Anwaltsbeitrag / von

Verfahrenswert in Versorgungsausgleichsverfahren

Beim Verfahrenswert der Folgesache Versorgungsausgleich sind alle verfahrensgegenständlichen Anrechte zu bewerten und nicht nur die Anrechte, über die eine Entscheidung ergangen ist (OLG Celle, Beschl. v. 10.10.2022 – 15 WF 60/22).

Sachverhalt: Im Scheidungsverbundverfahren war auch die Folgesache zum Versorgungsausgleich anhängig. Betroffen waren insgesamt 13 Anrechte. Im Scheidungsbeschluss hat das Gericht nur über elf Anrechte entschieden, weil hinsichtlich zweier Anrechte kein Ausgleichswert vorhanden war. Ausgehend von dem dreifachen Nettoeinkommen der Eheleute i.H.v. 15.900,00 EUR hat das Gericht den Verfahrenswert auf 17.490,00 EUR festgesetzt. Die hiergegen erhobene Beschwerde hatte Erfolg.

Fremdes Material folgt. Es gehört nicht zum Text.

(* ===== verification/Upload.v ===== *)
(** * Resumable uploads: internal/transfer/advanced.go *)
From S2P Require Import Prelude GoStrings GoTime Errors Paths Manifest Wire Admission Prog Tree Integrity.
From S2P Require Import Store Config World Service.
Local Open Scope prog_scope.

(** hexDigest *)
Definition hexDigest (s : string) : bool := digestPattern s.

(** A request body as its reader delivers it: chunks of at most one buffer, then io.EOF or
    another error. *)
Record reader := mkReader { chunks : list string; fails : bool }.

(** admissionCheckInterval: 32 << 20 *)
Definition admissionCheckInterval : Z := 33554432.

Section upload.
Context `{Unicode} `{Externals} `{ManifestCodec}.
Context (cfg : Server).

(** *** CreateTransfer *)

(** The loop over the declared segments: an error, or the identifiers and the sum. *)
Fixpoint check_plans (segs : list SegmentPlan) (seen : gset string) (declared : Z) : ecode + Z :=
  match segs with
  | [] => inr declared
  | seg :: segs =>
    if (sp_ID seg =? "")%string || (128 <? slen (sp_ID seg))%Z then inl InvalidRequest else
    if negb (ok (ValidateComponent (sp_ID seg))) then inl InvalidRequest else
    if bool_decide (sp_ID seg ∈ seen) then inl InvalidRequest else
    if negb (sp_Kind seg =? SegmentRaw)%string && negb (sp_Kind seg =? SegmentTarZstd)%string
    then inl InvalidRequest else
    if negb (sp_DigestAlgorithm seg =? "")%string && negb (sp_DigestAlgorithm seg =? DigestAlgorithm)%string
    then inl InvalidRequest else
    if (sp_ExpectedLength seg <? 0)%Z then inl InvalidRequest else
    if match sp_ExpectedDigest seg with Some d => negb (hexDigest d) | None => false end
    then inl InvalidRequest else
    check_plans segs ({[sp_ID seg]} ∪ seen) (int64 (declared + sp_ExpectedLength seg))
  end.

Definition insert_plan (id : string) (uploads : list UploadResource) (seg : SegmentPlan)
    : prog world (ecode + list UploadResource) :=
  uploadID <- ids_Upload ;;
  r <- tx (InsertSegment (mkStored (sp_ID seg) id uploadID (sp_Kind seg) (sp_ExpectedLength seg) 0
         DigestAlgorithm (default "" (sp_ExpectedDigest seg)) SegmentPending
         (SegmentsDir ++ "/" ++ sp_ID seg)%string)) ;;
  match r with
  | inl _ => RemoveStaging id ;;; tx (Purge id) ;;; Ret (inl Internal)
  | inr _ => Ret (inr (uploads ++ [mkUploadResource (sp_ID seg) uploadID ("/v1/uploads/" ++ uploadID)%string])%list)
  end.

Definition service_CreateTransfer (req : CreateTransferRequest)
    : prog world (ecode + CreateTransferResponse) :=
  match ResolveTTL cfg (cr_TTLMinutes req) with
  | inl e => Ret (inl e)
  | inr ttl =>
    match CheckNote cfg (cr_Note req) with
    | Some e => Ret (inl e)
    | None =>
      ensure (negb (length (cr_Segments req) =? 0)%nat) orelse InvalidRequest ;;
      ensure (negb (MaxFiles (Limits cfg) <? cr_ExpectedFileCount req)%Z) orelse TooManyFiles ;;
      match check_plans (cr_Segments req) ∅ 0 with
      | inl e => Ret (inl e)
      | inr declared =>
        adm <- adm_Admit cfg declared ;;
        match adm with
        | Some e => Ret (inl e)
        | None =>
          id <- ids_Transfer ;;
          _ <-? PrepareStaging id orelse Internal ;;
          now <- Now ;;
          c <- tx (CreateTransfer (mkTransfer id "" StateCreated "" now zero_time zero_time ttl
                 (cr_Note req) "" 0 0 (Reserve declared) (StagingPath (DataDir (Storage cfg)) id) "")) ;;
          match c with
          | inl _ => RemoveStaging id ;;; Ret (inl Internal)
          | inr _ =>
            uploads <-? loop (insert_plan id) [] (cr_Segments req) ;;
            Ret (inr (mkCreateTransferResponse id uploads))
          end
        end
      end
    end
  end.

(** *** Upload resources *)

Definition UploadState (uploadID : string) : prog world (ecode + Z * Z) :=
  r <- ask (GetSegmentByUploadID uploadID) ;;
  match r with
  | inl SNotFound => Ret (inl TransferNotFound)
  | inl _ => Ret (inl Internal)
  | inr seg => Ret (inr (s_ReceivedLength seg, s_ExpectedLength seg))
  end.

Definition acquireUpload : prog world (oserr + unit) := world_sync.

Definition finishPatch (seg : StoredSegment) (newOffset : Z) : prog world unit :=
  world_sync ;;;
  let state := if (newOffset =? s_ExpectedLength seg)%Z then SegmentReceived else SegmentPending in
  tx (SetSegmentProgress (s_TransferID seg) (s_ID seg) newOffset state) ;;;
  let delta := (newOffset - s_ReceivedLength seg)%Z in
  (if (0 <? delta)%Z then tx (AddWireBytes (s_TransferID seg) delta) ;;; Ret tt else Ret tt).

(** The read loop; the answer is the offset reported to the client and its error. *)
Fixpoint patch_loop (seg : StoredSegment) (p : path) (offset remaining : Z) (failing : bool)
    (cs : list string) (written sinceCheck : Z) : prog world (Z * option ecode) :=
  match cs with
  | [] =>
    finishPatch seg (offset + written) ;;;
    Ret ((offset + written)%Z, if failing then Some Network else None)
  | c :: cs =>
    let n := slen c in
    if (remaining <? written + n)%Z then
      let valid := (remaining - written)%Z in
      w' <- (if (0 <? valid)%Z then
               r <- in_staging (s_TransferID seg) (WriteAt p (offset + written) (stake valid c)) ;;
               Ret (match r with inr _ => (written + valid)%Z | inl _ => written end)
             else Ret written) ;;
      finishPatch seg (offset + w') ;;;
      Ret ((offset + w')%Z, Some InvalidRequest)
    else
      r <- in_staging (s_TransferID seg) (WriteAt p (offset + written) c) ;;
      match r with
      | inl _ =>
        finishPatch seg (offset + written) ;;;
        Ret ((offset + written)%Z, Some InsufficientStorage)
      | inr _ =>
        let written := (written + n)%Z in
        let sinceCheck := (sinceCheck + n)%Z in
        if (admissionCheckInterval <=? sinceCheck)%Z then
          a <- adm_CheckStreaming cfg ;;
          match a with
          | Some e => finishPatch seg (offset + written) ;;; Ret ((offset + written)%Z, Some e)
          | None => patch_loop seg p offset remaining failing cs written 0
          end
        else patch_loop seg p offset remaining failing cs written sinceCheck
      end
  end.

Definition UploadPatch (uploadID : string) (offset : Z) (body : reader) : prog world (Z * option ecode) :=
  a <- acquireUpload ;;
  if a is inl _ then Ret (0%Z, Some Network) else
  r <- ask (GetSegmentByUploadID uploadID) ;;
  match r with
  | inl SNotFound => Ret (0%Z, Some TransferNotFound)
  | inl _ => Ret (0%Z, Some Internal)
  | inr seg =>
    tr <- ask (GetTransfer (s_TransferID seg)) ;;
    match tr with
    | inl _ => Ret (0%Z, Some TransferNotFound)
    | inr t =>
      if negb (bool_decide (t_State t = StateCreated) || bool_decide (t_State t = StateUploading))
      then Ret (0%Z, Some StateConflict) else
      if negb (offset =? s_ReceivedLength seg)%Z then Ret (s_ReceivedLength seg, Some OffsetMismatch) else
      if (s_ExpectedLength seg <? offset)%Z then Ret (s_ReceivedLength seg, Some InvalidRequest) else
      adm <- adm_CheckStreaming cfg ;;
      match adm with
      | Some e => Ret (s_ReceivedLength seg, Some e)
      | None =>
        let p := [SegmentsDir; s_ID seg] in
        o <- in_staging (t_ID t) (_ <-? OpenFile false p 416 ;; _ <-? Truncate p offset ;; Sync) ;;
        match o with
        | inl _ => Ret (s_ReceivedLength seg, Some Internal)
        | inr _ =>
          (if bool_decide (t_State t = StateCreated)
           then tx (SetState (t_ID t) StateUploading) ;;; Ret tt else Ret tt) ;;;
          patch_loop seg p offset (s_ExpectedLength seg - offset) (fails body) (chunks body) 0 0
        end
      end
    end
  end.
End upload.
(* ===== verification/Commit.v ===== *)
(** * Committing: Commit of internal/transfer/advanced.go and internal/transfer/publish.go *)
From S2P Require Import Prelude GoStrings GoTime Errors Code Paths Manifest Wire Prog Tree Integrity.
From S2P Require Import Materialize Store Config World Service.
Local Open Scope prog_scope.

Section commit.
Context `{Unicode} `{Externals} `{ManifestCodec}.
Context (cfg : Server).

Definition response_of (t : Transfer) : CommitResponse :=
  mkCommitResponse (FormatCode (t_Code t)) (t_CommittedAt t) (t_ExpiresAt t).

(** os.CreateTemp's random suffix *)
Definition temp_name : prog world string := b <- rand_Read 8 ;; Ret (".tmp-" ++ EncodeToString b)%string.

Definition writeAndDigestManifest (id : string) (m : Manifest) : prog world (ecode + string) :=
  match json_Marshal m with
  | None => Ret (inl Internal)
  | Some data =>
    tmp <- temp_name ;;
    _ <-? in_staging id (WriteManifest tmp m) orelse Internal ;;
    Ret (inr (HashBytes data))
  end.

Definition publish (id : string) (m : Manifest) (ttlMinutes : Z) (note : string)
    (materializedBytes : Z) : prog world (ecode + CommitResponse) :=
  _ <-? tx (SetState id StateVerifying) orelse Internal ;;
  _ <-? tx (SetNoteAndTTL id note ttlMinutes) orelse Internal ;;
  digest <-? writeAndDigestManifest id m ;;
  _ <-? in_staging id SealPayload orelse Internal ;;
  _ <-? layout_Publish id orelse Internal ;;
  now <- Now ;;
  r <- store_Publish id now ttlMinutes digest materializedBytes ;;
  match r with
  | inl e => Ret (inl (serr_code e))
  | inr rec =>
    act_ (fun w => (tt, set_cache (cache_put id m (cache w)) w)) ;;;
    Ret (inr (response_of rec))
  end.

(** The per-segment check of Commit. *)
Definition check_segment (id : string) (byID : gmap string StoredSegment) (_ : unit) (ms : Segment)
    : prog world (ecode + unit) :=
  match byID !! seg_ID ms with
  | None => Ret (inl InvalidRequest)
  | Some seg =>
    ensure (s_Kind seg =? seg_Kind ms)%string orelse InvalidRequest ;;
    ensure (s_ExpectedLength seg =? seg_WireSize ms)%Z orelse InvalidRequest ;;
    ensure (s_ReceivedLength seg =? s_ExpectedLength seg)%Z orelse StateConflict ;;
    r <- in_staging id (OutboardFile [SegmentsDir; seg_ID ms]
                          [OutboardsDir; (seg_ID ms ++ OutboardSuffix)%string]) ;;
    match r with
    | inl _ => Ret (inl StateConflict)
    | inr (digest, size) =>
      ensure (size =? seg_WireSize ms)%Z orelse HashMismatch ;;
      ensure (digest =? seg_Digest ms)%string orelse HashMismatch ;;
      ensure (negb (negb (s_ExpectedDigest seg =? "") && negb (s_ExpectedDigest seg =? seg_Digest ms)))%string
        orelse InvalidRequest ;;
      Ret (inr tt)
    end
  end.

Definition effective_ttl (t : Transfer) : Z :=
  if (t_RequestedTTLMinutes t =? 0)%Z then DefaultTTLMinutes_ (Limits cfg) else t_RequestedTTLMinutes t.

(** The checks on the request itself, before any segment is read. *)
Definition check_request (id : string) (m : Manifest) : option ecode :=
  if negb (TransferID m =? id)%string then Some InvalidRequest else
  match Manifest.Validate m with
  | Some e => Some e
  | None =>
    if (MaxFiles (Limits cfg) <? FileCount m)%Z then Some TooManyFiles else
    match CheckNote cfg (Note m) with
    | Some e => Some e
    | None =>
      if ((0 <? MaxTransferBytes (Limits cfg)) && (MaxTransferBytes (Limits cfg) <? TotalBytes m))%Z
      then Some PayloadTooLarge else None
    end
  end.

Definition service_Commit (id : string) (m : Manifest) : prog world (ecode + CommitResponse * bool) :=
  r <- ask (GetTransfer id) ;;
  match r with
  | inl SNotFound => Ret (inl TransferNotFound)
  | inl _ => Ret (inl Internal)
  | inr t =>
    if Committed_ t then Ret (inr (response_of t, false)) else
    ensure (precommit (t_State t)) orelse StateConflict ;;
    match check_request id m with
    | Some e => Ret (inl e)
    | None =>
      stored <-? ask (ListSegments id) orelse Internal ;;
      let byID := foldl (fun b s => <[s_ID s := s]> b) (∅ : gmap string StoredSegment) stored in
      ensure (length stored =? length (Segments m))%nat orelse InvalidRequest ;;
      _ <-? in_staging id (MkdirAll [OutboardsDir] 488) orelse Internal ;;
      _ <-? loop (check_segment id byID) tt (Segments m) ;;
      _ <-? tx (SetState id StateVerifying) orelse Internal ;;
      result <- in_staging id (Run (staging_root cfg id) m) ;;
      match result with
      | inl perr => tx (Fail id (code_string perr)) ;;; Ret (inl perr)
      | inr res =>
        resp <-? publish id (Published res) (effective_ttl t) (Note m) (MaterializedBytes res) ;;
        Ret (inr (resp, true))
      end
    end
  end.

(** *** Interrupted publications *)

Definition completeInterruptedPublish (t : Transfer) : prog world (ecode + Transfer) :=
  m <-? in_live (t_ID t) ReadManifest orelse Internal ;;
  match json_Marshal m with
  | None => Ret (inl Internal)
  | Some data =>
    _ <-? in_live (t_ID t) SealPayload orelse Internal ;;
    now <- Now ;;
    rec <-? store_Publish (t_ID t) now (effective_ttl t) (HashBytes data) (TotalBytes m) orelse Internal ;;
    Ret (inr rec)
  end.

(** livePayloadValid, on the tree of the live directory. *)
Definition info_size (n : node) : Z := match n with NFile d _ _ => slen d | NDir _ _ => dir_size end.

Definition entry_usable (root : list string) (_ : unit) (e : Entry) : prog tree (unit + unit) :=
  match SafeJoinIn root [PayloadDir] (e_Path e) with
  | None => Ret (inl tt)
  | Some p =>
    info <-? Stat p orelse tt ;;
    if is_file e && negb (info_size info =? e_Size e)%Z then Ret (inl tt) else Ret (inr tt)
  end.

Definition live_valid (root : list string) : prog tree bool :=
  ex <- ManifestExists ;;
  if negb ex then Ret false else
  r <- ReadManifest ;;
  match r with
  | inl _ => Ret false
  | inr m =>
    x <- loop (entry_usable root) tt (Entries m) ;;
    Ret (match x with inr _ => true | inl _ => false end)
  end.

Definition livePayloadValid (id : string) : prog world bool :=
  in_live id (live_valid (live_root cfg id)).
End commit.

Alle verfahrensgegenständlichen Anrechte sind zu berücksichtigen

Auf die erkennbar im eigenen Namen eingelegte, nach § 32 Abs. 2 RVG i.V.m. § 59 FamGKG zulässige Beschwerde der Verfahrensbevollmächtigten des Antragstellers, der sich die Verfahrensbevollmächtigte der Antragsgegnerin angeschlossen hat, war die amtsgerichtliche Festsetzung des Verfahrenswertes bezüglich des Versorgungsausgleichs und des gesamten erstinstanzlichen Verfahrens zu ändern. Zu Recht wendet die Beschwerdeführerin ein, dass für den Wert des Versorgungsausgleichs nach § 50 Abs. 1 S. 1 FamGKG, wonach für jedes Anrecht 10 % des Dreimonatsnettoeinkommens der Ehegatten anzusetzen sind, im vorliegenden Fall nicht 17.490,00 EUR (für elf Anrechte), sondern vielmehr 20.670,00 EUR zugrunde zu legen sind, da die Ehegatten hier insgesamt über 13 Anrechte verfügten.

Entgegen der Auffassung des AG kommt es hier nicht darauf an, dass in der amtsgerichtlichen Endentscheidung zum Versorgungsausgleich lediglich über elf der 13 Anrechte entschieden wurde. Maßgeblich ist vielmehr, dass die R.E. GmbH über insgesamt vier Anrechte der Antragsgegnerin Auskünfte erteilt hatte (BVP Firmenbeiträge; BVP Beiträge Plus; BVP Mitarbeiterbeiträge; Zusatzleistung). Berücksichtigt hat das FamG hiervon zwar nur das erst- und das letztgenannte Anrecht, während es die beiden übrigen (deren Ausgleichswert vom Versorgungsträger jeweils mit 0,00 EUR angegeben worden war) weder im Tenor noch in den Gründen erwähnt hat. Der Versorgungsträger hatte jedoch ungeachtet des im Ergebnis nicht vorhandenen Ausgleichswertes auch für diese Anrechte eine Tenorierung ausdrücklich vorgeschlagen. Weil es sich um existente Anrechte handelte, wäre die vorgeschlagene Tenorierung zur Klarstellung, dass diese nicht übersehen wurden, auch geboten gewesen.

Da diese letztgenannten Anrechte damit Gegenstand des Versorgungsausgleichsverfahrens waren und bei zutreffender Sachbehandlung auch in der Endentscheidung zu bescheiden gewesen wären, ist auch für sie ein Wert nach § 50 Abs. 1 S. 1 FamGKG zugrunde zu legen.

Unser Praxishinweis: Die Entscheidung ist zutreffend. Im Gegensatz zur früheren Regelung im GKG, wonach nur die auszugleichenden Anwartschaften beim Verfahrenswert berücksichtigt wurden, kommt es nach § 50 FamGKG nur darauf an, ob die Anrechte Gegenstand des Verfahrens waren. Es ist unerheblich, ob ein Ausgleich angeordnet wurde oder nicht. Daher ist ein Wert auch dann festzusetzen, wenn ein Ausgleich wegen kurzer Ehedauer, Geringfügigkeit oder vertraglichem Ausschluss nicht stattfindet oder wenn wir hier keine Ausgleichswerte vorhanden sind.